Blood is a potent symbol of life and death."
"Blood is the sacred substance of life," they continued,
"yet it is shed wantonly in war. As Catholics, when we
receive the Eucharist, we acknowledge our oneness with God
and the entire human family. We went to the recruiting
center using what we have -- our bodies, our blood, our
words, and our spirits -- to implore, beg, and order our
country away from the tragedy of war and toward God's reign
of peace and justice."
This trial is not the first time the St. Patrick's Four have
faced prosecution for their 2003 action. Initially, they
were tried in Tompkins County for felony criminal mischief
in April of 2004. All four were offered a plea bargain to
avoid trial, and all four refused. The trial itself, to the
dismay of the local prosecutor, became a forum on the Iraq
war. The four plaintiffs represented themselves. After
hearing at length the motivations and life stories of the
protesters, the jury in the trial deadlocked, with nine
members voting for acquittal.
The prosecutor knew he could not win a re-trial, and
referred the case to Federal authorities. Today, the
protesters face a variety of serious charges including
damaging government property and conspiracy to impede an
officer of the United States. If convicted, the four face up
to six years in prison and fines of $250,000. Many fear that
if the St. Patrick's Four are successfully prosecuted, it
will set a national precedent which would allow non-violent
protesters to be charged with conspiracy in Federal courts.
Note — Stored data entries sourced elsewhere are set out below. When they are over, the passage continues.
Lemma insert_ticket_fresh now t (d : tables) tx out :
  insert_ticket (MkTx now [] []) t d = Ok (tx, out) ->
  tx = MkTx now [out] [] /\ same_content t out /\ text_ok (t_ID out) = true /\
  db_tickets d !! t_ID out = None.
Proof.
  unfold insert_ticket. destruct (_ && _ && _ && _) eqn:E; [|done].
  destruct (_ || _) eqn:Ec; [done|]. intros [= <- <-]. bool_props.
  apply orb_false_iff in Ec as [Ec _]. bool_props. apply eq_None_not_Some in Ec. done.
Qed.

Lemma insert_outbox_row uuid now out ty p (d d' : tables) tx :
  insert_outbox uuid (MkTx now [out] []) "ticket" (t_ID out) ty p d = (d', Ok tx) ->
  exists id ev payload, jsonb_in p = Some payload /\
    tx = MkTx now [out] [(id, Row ev "ticket" (t_ID out) ty payload "pending" now
                                 None None 0 now None now None)].
Proof.
  unfold insert_outbox. destruct (_ && _); [|done].
  destruct (jsonb_in p) as [pl|]; [|by destruct (uuid_in uuid)].
  destruct (uuid_in uuid) as [u|]; [|done]. case_match; [done|]. intros [= _ <-]. eauto.
Qed.

Lemma commit_one tx out id r (d d' : tables) res :
  tx_tickets tx = [out] -> tx_outbox tx = [(id, r)] -> commit_tx tx d = (d', res) ->
  (d' = d /\ res = Err pg_duplicate) \/
  (res = Ok () /\ db_tickets d !! t_ID out = None /\ db_outbox d !! id = None /\
   db_tickets d' = <[t_ID out := out]> (db_tickets d) /\
   db_outbox d' = <[id := r]> (db_outbox d)).
Proof.
  intros Ht Ho. unfold commit_tx, tx_conflicts. rewrite Ht, Ho. simpl.
  rewrite !orb_false_r. destruct (_ || _) eqn:E; intros [= <- <-]; [by left|right].
  rewrite !orb_false_iff in E. destruct E as (H1&H2&_). bool_props.
  apply eq_None_not_Some in H1, H2. done.
Qed.

Lemma exec_ticket ch w o :
  exec ch w (OTicket o : op sys_sig) =
    (with_db (ticket_next ch (w_db w) o) w, (ticket_exec ch (w_db w) o).2).
Proof. done. Qed.

Local Abbreviation wpa := (wp (solo any)).
Local Abbreviation atomically rid t w := (fun (r : result Ticket) w' =>
  exists o, inserted rid t (w_db w) (w_db w') o /\ forall t', r = Ok t' -> o = Some t').

Lemma same_tables_trans d1 d2 d3 : same_tables d1 d2 -> same_tables d2 d3 -> same_tables d1 d3.
Proof. intros [??] [??]. split; congruence. Qed.

Lemma wp_rollback_any rid t w tx err w1 :
  same_tables (w_db w) (w_db w1) ->
  wpa (PostgresStore.rollback tx err) (atomically rid t w) w1.
Proof.
  intros Hs. apply wp_solo_vis. intros ch _. apply wp_ret. exists None. split; [|done].
  apply ins_nothing. eapply same_tables_trans; [done|]. by apply ticket_keeps.
Qed.

Lemma wp_commit rid t w w1 now out id ev payload p :
  same_tables (w_db w) (w_db w1) -> same_content t out -> text_ok (t_ID out) = true ->
  marshal_payload (MkTicketPayload (t_ID out) (t_Title out) (t_Status out) (t_CreatedAt out) rid) = Ok p ->
  jsonb_in p = Some payload ->
  wpa (r ← call (QCommit (MkTx now [out] [(id, Row ev "ticket" (t_ID out) EventTypeTicketCreated payload
                     "pending" now None None 0 now None now None)]) : op ticket_sig);
       match r with Err err => mret (Err err) | Ok _ => mret (Ok out) end) (atomically rid t w) w1.
Proof.
  intros [Hs1 Hs2] Hc Hx Hm Hp. apply wp_bind, wp_call. intros ch _. ops. rewrite exec_ticket.
  cbn [fst snd]. set (tx := MkTx _ _ _). destruct (commit_tx tx (w_db w1)) as [d' res] eqn:Ec.
  assert (Hboth : res = Ok () -> inserted rid t (w_db w) d' (Some out)).
  { intros ->. apply (commit_one tx out id _ _ _ _ eq_refl eq_refl) in Ec as [[_ ?]|(_&H1&H2&H3&H4)];
      [done|]. rewrite Hs1 in H1, H3. rewrite Hs2 in H2, H4. by eapply ins_both. }
  assert (Hnone : inserted rid t (w_db w) (w_db w1) None) by by apply ins_nothing.
  assert (Hafter : inserted rid t (w_db w) d' (Some out) \/ inserted rid t (w_db w) d' None).
  { destruct res as [[]|e]; [left; by apply Hboth|right].
    apply (commit_one tx out id _ _ _ _ eq_refl eq_refl) in Ec as [[-> _]|[? _]]; done. }
  destruct (ticket_exec ch (w_db w1) (QCommit tx)).2 as [[]|err] eqn:E.
  - apply ticket_exec_ok in E. simpl in E. rewrite Ec in E. injection E as Hn ->. apply wp_ret.
    exists (Some out). split; [|congruence]. rewrite <- Hn. by apply Hboth.
  - apply wp_ret. simpl. destruct (ticket_next_cases ch (w_db w1) (QCommit tx)) as [->| ->]; simpl.
    + by exists None.
    + rewrite Ec. destruct Hafter; by eexists.
Qed.

Lemma wp_Create rid t w : wpa (PostgresStore.Create rid t) (atomically rid t w) w.
Proof.
  unfold PostgresStore.Create.
  assert (Herr : forall err w1, same_tables (w_db w) (w_db w1) -> atomically rid t w (Err err) w1).
  { intros err w1 Hs. exists None. split; [by apply ins_nothing|done]. }
  assert (Hstep : forall ch w1 o, (forall tx, o <> QCommit tx) -> same_tables (w_db w) (w_db w1) ->
    same_tables (w_db w) (w_db (with_db (ticket_next ch (w_db w1) o) w1))).
  { intros ch w1 o Ho Hs. eapply same_tables_trans; [done|]. by apply ticket_keeps. }
  apply wp_bind, wp_call. intros ch1 _. ops. rewrite exec_ticket. cbn [fst snd].
  pose proof (Hstep ch1 w QBegin ltac:(done) ltac:(done)) as H1.
  destruct (ticket_exec ch1 _ QBegin).2 as [tx1|err] eqn:E1; [|by apply wp_ret, Herr].
  apply ticket_exec_ok in E1. injection E1 as _ <-. revert H1. generalize (with_db (ticket_next ch1 (w_db w) QBegin) w) as w1. intros w1 H1.
  apply wp_bind, wp_call. intros ch2 _. ops. rewrite exec_ticket. cbn [fst snd].
  pose proof (Hstep ch2 w1 (QInsertTicket (MkTx (ch_now ch1) [] []) t) ltac:(done) H1) as H2.
  destruct (ticket_exec ch2 _ _).2 as [[tx2 out]|err] eqn:E2; [|by apply wp_rollback_any].
  apply ticket_exec_ok in E2. injection E2 as _ E2.
  apply insert_ticket_fresh in E2 as (->&Hc&Hx&_). revert H2.
  generalize (with_db (ticket_next ch2 (w_db w1) (QInsertTicket (MkTx (ch_now ch1) [] []) t)) w1) as w2.
  intros w2 H2. destruct (marshal_payload _) as [p|err] eqn:Hm; [|by apply wp_rollback_any].
  apply wp_bind, wp_call. intros ch3 _. ops. rewrite exec_ticket. cbn [fst snd].
  set (o := QInsertOutbox _ _ _ _ _). pose proof (Hstep ch3 w2 o ltac:(done) H2) as H3.
  destruct (ticket_exec ch3 _ o).2 as [tx3|err] eqn:E3; [|by apply wp_rollback_any].
  apply ticket_exec_ok in E3. simpl in E3.
  apply insert_outbox_row in E3 as (id&ev&payload&Hp&->). by eapply wp_commit.
Qed.

(** C9: The Postgres [Create] is atomic, whatever fails: either no ticket and no outbox
    row is added, or exactly one new ticket with the requested content and exactly one
    new pending row that carries it; an answer without error means the latter. *)
Theorem Create_is_atomic rid t w or n :
  let '(w', _, r) := run or n w (PostgresStore.Create (S := sys_sig) rid t) in
  exists o, inserted rid t (w_db w) (w_db w') o /\ forall t', r = Ok t' -> o = Some t'.
Proof.
  pose proof (run_solo any _ _ _ or n (fun _ _ => I) (wp_Create rid t w)) as H.
  by destruct (run or n w _) as [[w' m] r].
Qed.

Definition stored_ticket (w : world) (id : string) : option Ticket :=
  if text_ok id then w_tickets w !! id else None.

#[export] Instance postgres_laws : StoreLaws sys_sig world.
Proof.
  refine {| lookup_ticket := stored_ticket |}.
  - done.
  - done.
  - intros rid t w Ht. eapply (wp_env _ any); [done|].
    eapply wp_mono; [|apply wp_Create]. intros r w' (o&Ho&Hr). unfold stored_ticket, w_tickets.
    destruct Ho as [[Hs _]|t' id ev payload p now Hc Hx Hn _ _ _ Hs _]; rewrite Hs; split.
    + done.
    + destruct r as [t'|e]; [by discriminate (Hr t' eq_refl)|done].
    + intros id' Hid. destruct Hc as [Hid' _]. case_match; [|done].
      rewrite lookup_insert_ne; [done|congruence].
    + destruct r as [t''|e]; [|done]. specialize (Hr t'' eq_refl). injection Hr as <-.
      destruct Hc as [Hid Hc]. rewrite <- Hid, Hx, lookup_insert_eq. split; [done|by split].
  - intros id w. unfold store_Get; simpl. unfold PostgresStore.Get. apply wp_bind, wp_call.
    intros ch (_&_&Hch). ops. rewrite exec_ticket. cbn [fst snd].
    assert (Hl : forall w', w_tickets w' = w_tickets w -> stored_ticket w' = stored_ticket w).
    { intros w' Hw'. unfold stored_ticket. by rewrite Hw'. }
    assert (Hw : stored_ticket (with_db (ticket_next ch (w_db w) (QGetTicket id)) w) = stored_ticket w).
    { apply Hl. by destruct (ticket_keeps ch (w_db w) (QGetTicket id)) as [? _]. }
    unfold ticket_exec, settle. unfold settle in Hch.
    destruct (ch_out ch) as [|e|e]; simpl.
    + unfold stored_ticket. destruct (text_ok id) eqn:Ex.
      * unfold w_tickets at 3 4. destruct (db_tickets (w_db w) !! id) as [t|] eqn:Et.
        -- apply wp_ret. by split.
        -- apply wp_ret. by split.
      * by apply wp_ret.
    + destruct Hch as [H1 H2]. rewrite H1. apply wp_ret. split; [exact Hw|congruence].
    + destruct Hch as [H1 H2]. rewrite H1. apply wp_ret. split; [exact Hw|congruence].
  - intros id t w Ht. unfold store_Get; simpl. unfold PostgresStore.Get. apply wp_bind, wp_call.
    intros ch Hch. ops. rewrite exec_ticket. cbn [fst snd]. unfold ticket_exec. rewrite Hch. simpl.
    unfold stored_ticket, w_tickets in Ht. destruct (text_ok id); [|done]. rewrite Ht. by apply wp_ret.
Defined.
End PostgresApi.
(* ===== verification/Http.v ===== *)
(** * Properties of the HTTP server: routing, request ids, metrics

    The handlers behind the router of internal/shared/httpx, against the interfaces of
    the store ([StoreLaws]) and of the metrics registry ([Registry]). *)

From stdpp Require Import pretty.
From S2P Require Import Prelude Effects GoString Utf8 Runtime Kafka Events Postgres Outbox.
From S2P Require Import Processed Ticket Handler Router Metrics World System Solo Concrete Api.
From Stdlib Require Import Ascii.
#[local] Open Scope Z_scope.

(** ** What the metrics middleware may rely on *)

Abbreviation counter_map := (gmap (string * list string) Z).
Definition incr (name : string) (labels : list string) (m : counter_map) : counter_map :=
  <[(name, labels) := default 0 (m !! (name, labels)) + 1]> m.

Definition is_add (o : runtime_op) : bool := match o with RAdd _ _ _ => true | _ => false end.

(** Counters change by [Inc] only; the store does not touch them. *)
Class Registry (S : sig) (W : Type) {EX : Exec S W} {SR : Sub runtime_sig S} {TS : TicketStore S} : Type := {
  counters : W -> counter_map;
  Inc_counts ch w name labels :
    counters (exec ch w (inj_op (RAdd name labels 1 : op runtime_sig))).1 = incr name labels (counters w);
  runtime_quiet ch w (o : runtime_op) : is_add o = false ->
    counters (exec ch w (inj_op (o : op runtime_sig))).1 = counters w;
  random_answers ch w :
    prj_ans RRand16 (exec ch w (inj_op (RRand16 : op runtime_sig))).2 =
      (if (length (ch_rand ch) =? 16)%nat then Ok (ch_rand ch) else Err (EMsg "rand"));
  Create_quiet rid t w :
    wp (solo (fun _ _ => True)) (store_Create rid t) (fun _ w' => counters w' = counters w) w;
  Get_quiet id w :
    wp (solo (fun _ _ => True)) (store_Get id) (fun _ w' => counters w' = counters w) w
}.

(** ** Paths *)

Lemma cleanPath_rooted p :
  head p = Some slash ->
  cleanPath p =
    if bool_decide (last p = Some slash) && negb (bool_decide (Clean p = [slash]))
    then Clean p ++ [slash] else Clean p.
Proof.
  destruct p as [|c p]; [done|]. intros [= ->]. unfold cleanPath.
  by rewrite (bool_decide_true (slash = slash)).
Qed.

Lemma clean_id esc :
  esc <> [] -> esc <> to_bytes "." -> esc <> to_bytes ".." -> slash ∉ esc ->
  cleanPath (to_bytes "/tickets/" ++ esc) = to_bytes "/tickets/" ++ esc.
Proof.
  intros Hne H1 H2 Hs.
  assert (Hp : to_bytes "/tickets/" ++ esc = [] ++ slash :: to_bytes "tickets" ++ slash :: esc) by done.
  assert (Ht : slash ∉ to_bytes "tickets") by (apply (bool_decide_unpack _); vm_compute; exact I).
  assert (Hc : Clean (to_bytes "/tickets/" ++ esc) = to_bytes "/tickets/" ++ esc).
  { unfold Clean. rewrite Hp, split_at_first, split_at_first, split_at_none by first [done | set_solver].
    simpl. by rewrite !bool_decide_false by done. }
  rewrite cleanPath_rooted, Hc by done.
  rewrite (bool_decide_false (last _ = _)); [done|].
  rewrite last_app. destruct (last esc) as [c|] eqn:E.
  - intros [= ->]. apply Hs. by apply last_Some_elem_of.
  - by apply last_None in E.
Qed.

Lemma segments_id esc :
  esc <> [] -> slash ∉ esc ->
  segments (to_bytes "/tickets/" ++ esc) = [to_bytes "tickets"; pathUnescape esc].
Proof.
  intros Hne Hs.
  assert (Ht : slash ∉ to_bytes "tickets") by (apply (bool_decide_unpack _); vm_compute; exact I).
  change (to_bytes "/tickets/" ++ esc) with (slash :: to_bytes "tickets" ++ slash :: esc).
  unfold segments. rewrite split_at_first, split_at_none by done.
  destruct esc as [|c esc]; [done|]. simpl. done.
Qed.
Lemma mapPairs_aux_lookup_Some (m : list Pair) (k : string) (v : Scalar) :
  mapPairs_aux m !! k = Some v -> mkPair k v ∈ m.
Proof.
  induction m as [|p m IH] using rev_ind; intros Hv.
  - unfold mapPairs_aux in Hv. simpl in Hv. by rewrite lookup_empty in Hv.
  - rewrite mapPairs_aux_snoc in Hv. apply elem_of_app.
    destruct (decide (Key p = k)) as [<-|Hne].
    + rewrite lookup_insert_eq in Hv. injection Hv as <-.
      right. destruct p. apply list_elem_of_singleton. reflexivity.
    + rewrite lookup_insert_ne in Hv by done. left. by apply IH.
Qed.

(** The map holds nothing but the pairs: every entry is one of the pairs,
    and every pair's key has an entry. *)
Theorem mapPairs_aux_entries (m : list Pair) (k : string) :
  (forall v, mapPairs_aux m !! k = Some v -> mkPair k v ∈ m) /\
  (k ∈ Key <$> m -> is_Some (mapPairs_aux m !! k)).
Proof.
  split; [intros v; apply mapPairs_aux_lookup_Some|].
  induction m as [|p m IH] using rev_ind.
  - simpl. intros Hin. by apply elem_of_nil in Hin.
  - rewrite mapPairs_aux_snoc, fmap_app, elem_of_app. intros [Hin|Hin].
    + destruct (decide (Key p = k)) as [<-|Hne].
      * rewrite lookup_insert_eq. eauto.
      * rewrite lookup_insert_ne by done. by apply IH.
    + simpl in Hin. apply list_elem_of_singleton in Hin as ->.
      rewrite lookup_insert_eq. eauto.
Qed.

(** When no key occurs twice among the pairs, the map has one entry per
    pair: nothing is lost. *)
Theorem mapPairs_aux_size (m : list Pair) :
  NoDup (Key <$> m) -> size (mapPairs_aux m) = length m.
Proof.
  induction m as [|p m IH] using rev_ind; intros Hnodup.
  - reflexivity.
  - rewrite fmap_app in Hnodup. apply NoDup_app in Hnodup as (Hm & Hp & _).
    rewrite mapPairs_aux_snoc, length_app. simpl.
    rewrite map_size_insert_None; [rewrite IH by done; lia|].
    destruct (mapPairs_aux m !! Key p) as [v|] eqn:Hlook; [|done].
    exfalso. apply (Hp (Key p)).
    + apply mapPairs_aux_lookup_Some in Hlook.
      apply list_elem_of_fmap. by exists (mkPair (Key p) v).
    + simpl. apply list_elem_of_singleton. reflexivity.
Qed.

Lemma mapPairs_aux_size_witness :
  NoDup (Key <$> [mkPair "a" one; mkPair "b" two]) /\
  size (mapPairs_aux [mkPair "a" one; mkPair "b" two]) =
  length [mkPair "a" one; mkPair "b" two].
Proof.
  assert (Hnodup : NoDup (Key <$> [mkPair "a" one; mkPair "b" two]))
    by (apply (bool_decide_unpack _); vm_compute; exact I).
  split; [exact Hnodup|].
  apply (mapPairs_aux_size [mkPair "a" one; mkPair "b" two]). exact Hnodup.
Defined.

(** ** The encoder and its writer *)

Lemma write_json_once {Writer : Type}
    (Write : Writer -> string -> Writer * option error) (w : Writer)
    (out : string + error) :
  untouched_or_written Write w (write_json Write w out).
Proof.
  unfold untouched_or_written. destruct out as [bytes|err]; simpl; eauto.
Qed.
(** * Connect leaf-certificate cache type ([ConnectCALeaf])

    A shallow embedding of the leaf-certificate cache entry of
    [agent/cache-types] (package [cachetype]): the renewal-time policy
    [calculateSoftExpiry], the leaf generator [generateNewLeaf], the
    blocking [Fetch] with its three-way [select] loop, and the shared roots
    watcher with its reference-counted life cycle; and of the retry joiner
    of package [agent] ([retryJoin] and its two starters).

    Conventions of the embedding:
    - a [time.Time] is the number of nanoseconds since the zero [Time]
      (so [IsZero] is a comparison with 0), unbounded; a [time.Duration] is
      an int64 number of nanoseconds and [Sub] saturates;
    - [float64] values are IEEE 754 binary64 numbers, computed with the
      operations of [SpecFloat] at precision 53;
    - pointers to [fetchState] are locations of a store, because [Fetch] and
      [generateNewLeaf] update the state of the caller in place; a nil
      dereference is a panic;
    - collaborators outside the package (the roots cache, the signing RPC,
      key generation, CSR construction, certificate parsing, the random
      source) are inputs of the functions that call them;
    - a blocking [select] is driven by the list of its wake-ups, each with
      the instant it happens at; a wake-up is possible only once its timer
      has fired, and the code between two [select]s takes no time;
    - the steps that run under [rootWatchMu] and the steps of a watcher
      goroutine are atomic, and runs interleave them in any order.

    The first part holds the embedding, the second the proofs. *)

From Stdlib Require Import ZArith Lia Bool SpecFloat.
From stdpp Require Import base option gmap sets list strings.

Local Open Scope Z_scope.

(** ** Go scalars *)

Definition minInt64 : Z := - 2 ^ 63.
Definition maxInt64 : Z := 2 ^ 63 - 1.

(** [time.Duration]: int64 nanoseconds.  [time.Time]: an instant, counted in
    nanoseconds from the zero [Time]. *)
Abbreviation Duration := Z (only parsing).
Abbreviation Time := Z (only parsing).

Definition Nanosecond : Duration := 1.
Definition Second : Duration := 1000000000 * Nanosecond.
Definition Minute : Duration := 60 * Second.
Definition Hour : Duration := 60 * Minute.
So many aspects of this situation are compelling. One cannot
help but be moved by four people who went beyond protest
marches, pamphleteering and writing letters to the editor,
and decided to take direct non-violent action. One cannot
help but be gladdened that these four, representing
themselves, convinced a jury that their actions were not
worthy of prison time. One cannot help but be terrified by
the implications of a potential Federal conviction of these
four, which would further marginalize the citizen right of
protest in a time when more actions, not fewer, are
desperately needed.
Yet perhaps the most significant aspect of all this is the
simple fact that these four protesters are working to take
back the mantle of Christianity from the brigands and
radicals who have hijacked and polluted it. When men like
Pat Robertson and George W. Bush are allowed to stand as
avatars for all things Christian, when hate and fear
replaces love and tolerance and violence becomes the chief
focus of the so-called faithful, it is all too clear that
the words and teachings of Jesus Christ have been subsumed
by low people who have more in common with the Taliban than
with the fellow called the Prince of Peace.
"Herein lies a riddle," said Philip Berrigan about the very
people who have stolen Christianity and perverted it for
their own ends. "How can a people so gifted by God become so
seduced by naked power, so greedy for money, so addicted to
violence, so slavish before mediocre and treacherous
leadership, so paranoid, deluded, lunatic?"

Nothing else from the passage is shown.